(* ===== verification/Kproc.v ===== *)
(** Processes over the file system: [userinit], [fork], [exit] and [forkret]
    of kernel/proc.c, [exec] of kernel/exec.c and the return to user space of
    kernel/trap.c. *)

From Stdlib Require Import ZArith Lia List String Bool.
From stdpp Require Import base tactics numbers list functions sets.
From S2P Require Import Prelude.
From S2P Require Import Spinlock.
From S2P Require Import Cstring.
From S2P Require Import Kalloc.
From S2P Require Import Vm.
From S2P Require Import Printf.
From S2P Require Import Proc.
From S2P Require Import Sched.
From S2P Require Import Abi.
From S2P Require Import Kstate.
From S2P Require Import Bio.
From S2P Require Import Log.
From S2P Require Import Fs.
From S2P Require Import Console.
From S2P Require Import File.

Definition SATP_SV39 : Z := Z.shiftl 8 60.
Definition MAKE_SATP (pagetable : Z) : Z := Z.lor SATP_SV39 (Z.shiftr pagetable 12).

(** The machine code of user/initcode.S. *)
Definition initcode : list Z := [
  0x17; 0x05; 0x00; 0x00; 0x13; 0x05; 0x45; 0x02;
  0x97; 0x05; 0x00; 0x00; 0x93; 0x85; 0x35; 0x02;
  0x93; 0x08; 0x70; 0x00; 0x73; 0x00; 0x00; 0x00;
  0x93; 0x08; 0x20; 0x00; 0x73; 0x00; 0x00; 0x00;
  0xef; 0xf0; 0x9f; 0xff; 0x2f; 0x69; 0x6e; 0x69;
  0x74; 0x00; 0x00; 0x24; 0x00; 0x00; 0x00; 0x00;
  0x00; 0x00; 0x00; 0x00
].

(** Bits of the flags of a program header. *)
Definition flags2perm (flags : Z) : Z :=
  let perm := if negb (Z.land flags 1 =? 0) then PTE_X else 0 in
  if negb (Z.land flags 2 =? 0) then Z.lor perm PTE_W else perm.

(** [struct elfhdr] and [struct proghdr]. *)
Definition ELF_MAGIC : Z := 0x464C457F.
Definition ELFHDR_SIZE : Z := 64.
Definition PROGHDR_SIZE : Z := 56.
Definition ELF_PROG_LOAD : Z := 1.
Definition elf_magic (h : list Z) : Z := le_get 4 0 h.
Definition elf_entry (h : list Z) : Z := le_get 8 24 h.
Definition elf_phoff (h : list Z) : Z := le_get 8 32 h.
Definition elf_phnum (h : list Z) : Z := le_get 2 56 h.
Definition ph_type (h : list Z) : Z := le_get 4 0 h.
Definition ph_flags (h : list Z) : Z := le_get 4 4 h.
Definition ph_off (h : list Z) : Z := le_get 8 8 h.
Definition ph_vaddr (h : list Z) : Z := le_get 8 16 h.
Definition ph_filesz (h : list Z) : Z := le_get 8 32 h.
Definition ph_memsz (h : list Z) : Z := le_get 8 40 h.

(** The name after the last slash of a path. *)
Fixpoint last_elem (last s : list Z) : list Z :=
  match s with
  | [] => last
  | c :: s' => if c =? c_slash then last_elem s' s' else last_elem last s'
  end.

Section kproc.
Context {img : Image} `{Swtch ks} `{BlockDev}.

Definition setproc (p : nat) (f : proc -> proc) : M ks unit := zoom (updp p f).

(** * trap.c: the return to user space *)

(** The state in which the trampoline takes over; the result is the value of
    satp that it is called with. *)
Definition usertrapret : M ks Z :=
  p <- curproc ;;
  zoom intr_off ;;;
  modify (fun k => set_k_csr (set_r_stvec (TRAMPOLINE + uservec_off) (k_csr k)) k) ;;;
  satp <- gets (fun k => r_satp (k_csr k)) ;;
  pr <- procof p ;;
  hart <- zoom cpuid ;;
  zoom (tf_set p TF_kernel_satp satp) ;;;
  zoom (tf_set p TF_kernel_sp (u64 (p_kstack pr + PGSIZE))) ;;;
  zoom (tf_set p TF_kernel_trap usertrap_addr) ;;;
  zoom (tf_set p TF_kernel_hartid (Z.of_nat hart)) ;;;
  modify (fun k => set_k_csr (set_r_spie true (set_r_spp false (k_csr k))) k) ;;;
  epc <- zoom (tf_get p TF_epc) ;;
  modify (fun k => set_k_csr (set_r_sepc epc (k_csr k)) k) ;;;
  ret (MAKE_SATP (p_pagetable pr)).

(** * proc.c *)

Definition userinit : M ks unit :=
  o <- zoom allocproc ;;
  zoom (modify (set_ps_initproc o)) ;;;
  match o with
  | None => undef
  | Some p =>
      pr <- procof p ;;
      zoom (uvmfirst (p_pagetable pr) initcode) ;;;
      setproc p (set_p_sz PGSIZE) ;;;
      zoom (tf_set p TF_epc 0) ;;;
      zoom (tf_set p TF_sp PGSIZE) ;;;
      setproc p (fun pr => set_p_name (safestrcpy_bytes (p_name pr) (str "initcode" ++ [0]) 16) pr) ;;;
      cwd <- namei (str "/") ;;
      setproc p (set_p_cwd cwd) ;;;
      setproc p (set_p_state RUNNABLE) ;;;
      ticks <- gets (fun k => ps_ticks (k_ps k)) ;;
      setproc p (set_p_last_runnable_time ticks) ;;;
      rel (proc_lock p)
  end.

Definition fork : M ks Z :=
  p <- curproc ;;
  o <- zoom allocproc ;;
  match o with
  | None => ret (-1)
  | Some np =>
      pr <- procof p ;;
      npr <- procof np ;;
      r <- zoom (uvmcopy (p_pagetable pr) (p_pagetable npr) (p_sz pr)) ;;
      if r <? 0 then
        zoom (freeproc np) ;;;
        rel (proc_lock np) ;;;
        ret (-1)
      else
      setproc np (set_p_sz (p_sz pr)) ;;;
      zoom (upd_mem (memmove (p_trapframe npr) (p_trapframe pr) TF_SIZE)) ;;;
      zoom (tf_set np TF_a0 0) ;;;
      for_each (seq 0 NOFILE) (fun i =>
        match nth i (p_ofile pr) None with
        | Some f =>
            f <- filedup f ;;
            setproc np (fun q => set_p_ofile (<[i := Some f]> (p_ofile q)) q)
        | None => ret tt
        end) ;;;
      cwd <- match p_cwd pr with Some c => idup c | None => undef end ;;
      setproc np (set_p_cwd (Some cwd)) ;;;
      setproc np (fun q => set_p_name (safestrcpy_bytes (p_name q) (p_name pr) 16) q) ;;;
      npr <- procof np ;;
      let pid := p_pid npr in
      rel (proc_lock np) ;;;
      acq wait_lock ;;;
      setproc np (set_p_parent (Some p)) ;;;
      rel wait_lock ;;;
      acq (proc_lock np) ;;;
      setproc np (set_p_state RUNNABLE) ;;;
      ticks <- gets (fun k => ps_ticks (k_ps k)) ;;
      setproc np (set_p_last_runnable_time ticks) ;;;
      rel (proc_lock np) ;;;
      ret pid
  end.

(** [exit] does not return: any result type will do. *)
Definition exit {A : Type} (status : Z) : M ks A :=
  p <- curproc ;;
  init <- gets (fun k => ps_initproc (k_ps k)) ;;
  if bool_decide (Some p = init) then panic "init exiting" else
  zoom (exit_metrics p) ;;;
  for_each (seq 0 NOFILE) (fun fd =>
    pr <- procof p ;;
    match nth fd (p_ofile pr) None with
    | Some f =>
        fileclose f ;;;
        setproc p (fun q => set_p_ofile (<[fd := None]> (p_ofile q)) q)
    | None => ret tt
    end) ;;;
  begin_op ;;;
  pr <- procof p ;;
  match p_cwd pr with Some c => iput c | None => undef end ;;;
  end_op ;;;
  setproc p (set_p_cwd None) ;;;
  acq wait_lock ;;;
  zoom (reparent p) ;;;
  pr <- procof p ;;
  wake (ch_ptr (p_parent pr)) ;;;
  acq (proc_lock p) ;;;
  setproc p (set_p_xstate status) ;;;
  setproc p (set_p_state ZOMBIE) ;;;
  rel wait_lock ;;;
  sched ;;;
  panic "zombie exit".

Definition forkret : M ks Z :=
  p <- curproc ;;
  rel (proc_lock p) ;;;
  first <- gets k_first ;;
  (if (first : bool) then fsinit ROOTDEV ;;; modify (set_k_first false) else ret tt) ;;;
  usertrapret.

(** * exec.c *)

(** The loop of loadseg: page [i / PGSIZE] of the segment. *)
Fixpoint loadseg_loop (fuel : nat) (pagetable va : Z) (ip : nat) (offset sz i : Z) : M ks Z :=
  match fuel with
  | O => spin
  | S f =>
      if negb (i <? sz) then ret 0 else
      pa <- zoom (walkaddr pagetable (u64 (va + i))) ;;
      if pa =? 0 then panic "loadseg: address should exist" else
      let n := if sz - i <? PGSIZE then sz - i else PGSIZE in
      r <- readi ip (to_kernel pa) (u32 (offset + i)) n ;;
      if negb (fst r =? n) then ret (-1)
      else loadseg_loop f pagetable va ip offset sz (u32 (i + PGSIZE))
  end.
Definition loadseg (pagetable va : Z) (ip : nat) (offset sz : Z) : M ks Z :=
  loadseg_loop (Z.to_nat (sz / PGSIZE) + 2) pagetable va ip offset sz 0.

(** The program headers: whether all were loaded, and the size reached. *)
Fixpoint load_segments (k : nat) (pagetable : Z) (ip : nat) (off sz : Z) : M ks (bool * Z) :=
  match k with
  | O => ret (true, sz)
  | S k' =>
      r <- readi ip to_local (u32 off) PROGHDR_SIZE ;;
      if negb (fst r =? PROGHDR_SIZE) then ret (false, sz) else
      let ph := snd r in
      let next := s32 (off + PROGHDR_SIZE) in
      if negb (ph_type ph =? ELF_PROG_LOAD) then load_segments k' pagetable ip next sz else
      if ph_memsz ph <? ph_filesz ph then ret (false, sz) else
      if u64 (ph_vaddr ph + ph_memsz ph) <? ph_vaddr ph then ret (false, sz) else
      if negb (ph_vaddr ph mod PGSIZE =? 0) then ret (false, sz) else
      sz1 <- zoom (uvmalloc pagetable sz (u64 (ph_vaddr ph + ph_memsz ph)) (flags2perm (ph_flags ph))) ;;
      if sz1 =? 0 then ret (false, sz) else
      r <- loadseg pagetable (ph_vaddr ph) ip (u32 (ph_off ph)) (u32 (ph_filesz ph)) ;;
      if r <? 0 then ret (false, sz1) else
      load_segments k' pagetable ip next sz1
  end.

(** Push the argument strings: the stack pointer and their addresses. *)
Fixpoint push_args (pagetable stackbase : Z) (argv : list (list Z)) (argc : nat) (sp : Z) (ustack : list Z)
  : M ks (option (Z * list Z)) :=
  match argv with
  | [] => ret (Some (sp, ustack))
  | a :: argv' =>
      if (MAXARG <=? argc)%nat then ret None else
      let sp := u64 (sp - (Z.of_nat (length a) + 1)) in
      let sp := sp - sp mod 16 in
      if sp <? stackbase then ret None else
      r <- zoom (copyout pagetable sp (a ++ [0])) ;;
      if r <? 0 then ret None else
      push_args pagetable stackbase argv' (S argc) sp (ustack ++ [sp])
  end.

(** The [bad:] label; [ip] is null once the inode has been released. *)
Definition exec_bad (pagetable sz : Z) (ip : option nat) : M ks Z :=
  (if negb (pagetable =? 0) then zoom (proc_freepagetable pagetable sz) else ret tt) ;;;
  match ip with
  | Some ip => iunlockput ip ;;; end_op
  | None => ret tt
  end ;;;
  ret (-1).

(** From the stack allocation to the switch to the new image. *)
Definition exec_image (path : list Z) (argv : list (list Z)) (elf : list Z) (pagetable sz : Z) : M ks Z :=
  p <- curproc ;;
  pr <- procof p ;;
  let oldsz := p_sz pr in
  let sz := PGROUNDUP sz in
  sz1 <- zoom (uvmalloc pagetable sz (u64 (sz + (USERSTACK + 1) * PGSIZE)) PTE_W) ;;
  if sz1 =? 0 then exec_bad pagetable sz None else
  let sz := sz1 in
  zoom (uvmclear pagetable (sz - (USERSTACK + 1) * PGSIZE)) ;;;
  let stackbase := sz - USERSTACK * PGSIZE in
  o <- push_args pagetable stackbase argv 0 sz [] ;;
  match o with
  | None => exec_bad pagetable sz None
  | Some (sp, ustack) =>
      let argc := Z.of_nat (length ustack) in
      let sp := u64 (sp - (argc + 1) * 8) in
      let sp := sp - sp mod 16 in
      if sp <? stackbase then exec_bad pagetable sz None else
      r <- zoom (copyout pagetable sp (concat (map (le_bytes 8) (ustack ++ [0])))) ;;
      if r <? 0 then exec_bad pagetable sz None else
      zoom (tf_set p TF_a1 sp) ;;;
      setproc p (fun q => set_p_name (safestrcpy_bytes (p_name q) (last_elem path path ++ [0]) 16) q) ;;;
      pr <- procof p ;;
      let oldpagetable := p_pagetable pr in
      setproc p (set_p_pagetable pagetable) ;;;
      setproc p (set_p_sz sz) ;;;
      zoom (tf_set p TF_epc (elf_entry elf)) ;;;
      zoom (tf_set p TF_sp sp) ;;;
      zoom (proc_freepagetable oldpagetable oldsz) ;;;
      ret argc
  end.

Definition exec (path : list Z) (argv : list (list Z)) : M ks Z :=
  p <- curproc ;;
  begin_op ;;;
  o <- namei path ;;
  match o with
  | None => end_op ;;; ret (-1)
  | Some ip =>
      ilock ip ;;;
      r <- readi ip to_local 0 ELFHDR_SIZE ;;
      let elf := snd r in
      if negb (fst r =? ELFHDR_SIZE) then exec_bad 0 0 (Some ip) else
      if negb (elf_magic elf =? ELF_MAGIC) then exec_bad 0 0 (Some ip) else
      pagetable <- zoom (proc_pagetable p) ;;
      if pagetable =? 0 then exec_bad 0 0 (Some ip) else
      r <- load_segments (Z.to_nat (elf_phnum elf)) pagetable ip (s32 (elf_phoff elf)) 0 ;;
      if negb (fst r) then exec_bad pagetable (snd r) (Some ip) else
      iunlockput ip ;;;
      end_op ;;;
      exec_image path argv elf pagetable (snd r)
  end.

End kproc.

════════

- EXERCISE GOAL:
What lines in the data above contain the word "true"? Show them all.

- RESULT OF THIS EXERCISE:
  modify (fun k => set_k_csr (set_r_spie true (set_r_spp false (k_csr k))) k) ;;;
  | O => ret (true, sz)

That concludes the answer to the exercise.